It seems as though the Washington Post’s editorial board is losing sleep over inflation. Its lead editorial note the recent rise in commodity prices and then warns that:
“Core inflation does indeed remain well within the Fed’s safety range, but it has nevertheless begun trending upward, and one leading forecaster, Deutsche Bank Economic Research, says it could hit 2.1 per cent, the upper limit of the Fed’s usual target range, by the end of 2011. That could force the Fed to raise interest rates, slowing growth before unemployment has returned to pre-recession levels, in order to preserve its inflation-fighting credibility.”
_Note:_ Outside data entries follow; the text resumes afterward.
(** * eduvocs: the configuration and the search store built on it

    A shallow embedding of [src/lib/config.js] and of the Svelte store
    module that imports it and drives the vocabulary search page: the
    state object [db], the derived pagination window, the query engine
    ([search], [fillResults]), the result projector ([sort],
    [paginatedResults]), the facet selection ([handleFilterSelect],
    [resetFilters]), the persisted selection ([toggleSelected],
    [resetSelected]), the filter catalogue ([createFilterOptions]) and
    the start of the page ([createIndex]).

    JavaScript data is modelled as the code has it.  Numbers are
    integers ([Z]).  A document record is a [gmap] from property names
    to values.  The store value is one object: a [gmap] from property
    names to what the properties hold, so that [db[dbKey]] reads, and
    [{ ...db, [dbKey]: v }] overwrites, whatever property the key names.
    Objects whose property order matters are association lists in the
    order the properties were created.  Exceptions are an explicit
    [Throw] completion, and the two globals the module mutates (the
    store value and [localStorage]) are threaded through a small
    state-and-exception monad.  What the module takes from outside (the
    ids the index finds, string collation, number printing) is a
    parameter.

    The model follows every operation on the values the module puts
    under the properties it reads, and where the operation throws on
    what [toggleSelected] and [resetSelected] can put in their place.
    Where the code would go on with a value of another kind by a
    conversion of the language (an array used as a number, a property
    read off a string, a record turned into JSON text), the model stops:
    the operation has no result ([None]). *)

From Stdlib Require Import ZArith NArith String Ascii List Lia.
From stdpp Require Import base option list gmap strings pretty sorting.

#[local] Set Warnings "-register-all".
Local Open Scope string_scope.
Local Open Scope Z_scope.

(** ** JavaScript values held by documents *)

(** Property values of an indexed document.  Numbers are the integral
    ones; a missing property reads as [JUndefined]. *)
Inductive JSVal : Type :=
  | JUndefined
  | JNull
  | JBool (b : bool)
  | JNum (n : Z)
  | JStr (s : string)
  | JArr (vs : list JSVal).

(** A document record: property name to value. *)
Abbreviation Doc := (gmap string JSVal).

(** [a[key]] *)
Definition prop (a : Doc) (key : string) : JSVal :=
  default JUndefined (a !! key).

(** [v == null]: true for [null] and [undefined] only. *)
Definition is_nullish (v : JSVal) : bool :=
  match v with
  | JUndefined | JNull => true
  | _ => false
  end.

(** Equality of values is decidable. *)
Fixpoint JSVal_eq_dec (a b : JSVal) : {a = b} + {a ≠ b}.
Proof.
  decide equality.
  - apply bool_dec.
  - apply Z.eq_dec.
  - apply string_dec.
  - apply (List.list_eq_dec JSVal_eq_dec).
Defined.

#[global] Instance JSVal_eq : EqDecision JSVal := JSVal_eq_dec.

(** ** Completions *)

Inductive Error : Type := TypeError.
Actually, 2.1 per cent inflation is not “the upper limit of the Fed’s usual target range.” The Fed never explicitly set a target range and there are a range of views among Fed’s open market committee (the body that sets interest rates) as to how high inflation can go before it poses any problem to the economy. For example, back in 1999 Chairman Ben Bernanke argued that in comparable circumstances Japan’s central bank should deliberately target a higher rate of inflation in the range of 3-4 per cent to lower real interest rates.
As a practical matter, the inflation rate has rarely been below 2.1 per cent. As can be seen, there was only one year in the decades of both the 80s and the 90s when the inflation rate was below the level that the Post wants the Fed to have as the top end of its target range.
Source: Bureau of labour Statistics.
There is no obvious reason that the Fed should feel “forced” to raise interest rates if the core inflation rate happens to edge above 2.0 per cent to preserve its credibility. Such an increase in interest rates would mean throwing more people out of work.
There are already tens of millions of people who have lost thier jobs and/or their homes because of the Fed’s mismanagement of the economy. There is no reason that the Fed should deliberately put more people out of work just because the Post editors and their friends have irrational fears about inflation.